Inflammation response is one of the reasons for fatal pneumonia caused by SARS-CoV-2. However, few studies on the mechanism of the inflammatory response during the SARS-CoV-2 infection processes in vivo. In this paper, a new virus-cell mathematical model is constructed to study the dynamical behavior of SARS-CoV-2 including inflammatory responses. Moreover, the rationality of this method is obtained through the simulations of the chest radiograph score.

Based on the stability conditions of model (1), we construct the basic reproductive number of the model, Rc. The Rc of SARS-CoV-2 with the inflammatory response is smaller than the original reproduction number R0 without the inflammatory response. The addition of inflammatory responses changes the basic reproduction number R0 to Rc. It shows that if Rc < R0 < 1, the infection-free equilibrium of the model is globally asymptotically stable; if Rc < 1 < R0, the infected equilibrium without inflammatory is globally asymptotically stable, if 1 < Rc < R0, the infected equilibrium with inflammatory is globally asymptotically stable.

Rc < R0 implies that the inflammatory responses would decrease the rate of SARS-CoV-2 infection, which is beneficial to the body health. However, the infected equilibrium changes to two styles, infected equilibrium without inflammatory E1 and infected equilibrium with inflammatory E*. Different parameters, σI and σT, determine different E*. If σT is so large that inflammatory cells attack healthy cells more strongly, with lower T*, the clinical symptoms caused by pneumonia are more intense, which is an important cause of COVID-19 death. However, the activation of inflammatory cells are never changed the value of Rc by σI and σT, but changed by γ. It is an important result to give some help to understand the disease mechanism of SARS-CoV-2 in vivo and then give some advice to the diagnosis and treatment of COVID-19.

## Acknowledgment

This work is supported by the National Natural Science Foundation of China, 11771044.

## Abstract

SARS-CoV-2 is the pathogen of COVID-19, which has caused a pandemic worldwide at the beginning of 2020. The clinical symptoms of SARS-CoV-2 infection are not identical, and the infected person can suffer from common cold to more severe diseases, such as pneumonia, which is an important cause of COVID-19 deaths.

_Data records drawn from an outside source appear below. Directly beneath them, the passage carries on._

(** Both endpoints of every relation name entities of the graph. *)
Definition referentialIntegrity (g : KnowledgeGraph) : Prop :=
  Forall (λ r, present g (from r) ∧ present g (to r)) (relations g).

(** The relation starts or ends at the entity of that name. *)
Definition touches (r : Relation) (n : string) : Prop :=
  from r = n ∨ to r = n.

(** Number of copies of [x] in [l]. *)
Definition copies `{EqDecision A} (x : A) (l : list A) : nat :=
  List.length (filter (λ y, y = x) l).

(** [t] occurs in [s]. *)
Definition occursIn (t s : string) : Prop :=
  ∃ before after, s = before +:+ t +:+ after.

(** What the validation callback of [createEntities] does with one entity. *)
Definition entityFailure `{Deployment} (entity : Entity) : option Error :=
  if validateEntityType (entityType entity) then None
  else Some (InvalidEntityType (entityType entity) VALID_ENTITY_TYPES).

(** What the validation callback of [createRelations] does with one relation
    when the entities of the graph are [es]: the three checks in their order. *)
Definition relationFailure `{Deployment} (es : list Entity) (relation : Relation)
    : option Error :=
  if negb (bool_decide (from relation ∈ name <$> es))
  then Some (EntityNotFound (from relation))
  else if negb (bool_decide (to relation ∈ name <$> es))
  then Some (EntityNotFound (to relation))
  else if negb (validateRelationType (relationType relation))
  then Some (InvalidRelationType (relationType relation) VALID_RELATION_TYPES)
  else None.

(** The failure of the first element of [l] that has one. *)
Fixpoint firstFailure {A} (check : A → option Error) (l : list A) : option Error :=
  match l with
  | [] => None
  | x :: l' =>
      match check x with
      | Some e => Some e
      | None => firstFailure check l'
      end
  end.

(** The code units of a string. *)
Fixpoint codeUnits (s : string) : list ascii :=
  match s with
  | EmptyString => []
  | String c s' => c :: codeUnits s'
  end.

(** The entity matches the query of [searchNodes]: every term of the query
    occurs in its lower-cased name, in its lower-cased type or in one of its
    lower-cased observations. *)
Definition matchesQuery (query : string) (e : Entity) : Prop :=
  ∀ term, term ∈ searchTerms query →
    occursIn term (JS.toLowerCase (name e))
    ∨ occursIn term (JS.toLowerCase (entityType e))
    ∨ ∃ o, o ∈ observations e ∧ occursIn term (JS.toLowerCase o).

(** The graph has an entity of that name and type. *)
Definition hasTyped (g : KnowledgeGraph) (n t : string) : Prop :=
  Exists (λ e, name e = n ∧ entityType e = t) (entities g).

(** The [part_of] edges that link a dataset to the project. *)
Definition datasetEdges (g : KnowledgeGraph) (projectName : string)
    : list Relation :=
  filter (λ r, relationType r = "part_of" ∧ to r = projectName
               ∧ hasTyped g (from r) "dataset") (relations g).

Virus dynamical behaviors of SARS-CoV-2 in vivo of infected persons determine their different clinical symptoms. In this paper, a new virus-cell model is proposed to study the dynamical behavior of SARS-CoV-2 including inflammatory responses, and then the global dynamics of this model are studied. By persistence theory and constructing Lyapunov functions, it shows that if Rc < R0 < 1, the infection-free equilibrium of the model is globally asymptotically stable, which implies COVID-19 can heal itself in vivo. If Rc < 1 < R0, the infected equilibrium without inflammatory is globally asymptotically stable, which implies SARS-CoV-2 would persistently exist in vivo without inflammatory response. If 1 < Rc < R0, the infected equilibrium with inflammatory is globally asymptotically stable, which implies SARSCoV-2 would persistently exist in vivo with inflammatory response. By the simulations, it shows that the activation of inflammatory cells would change the chest radiograph score of lung cells.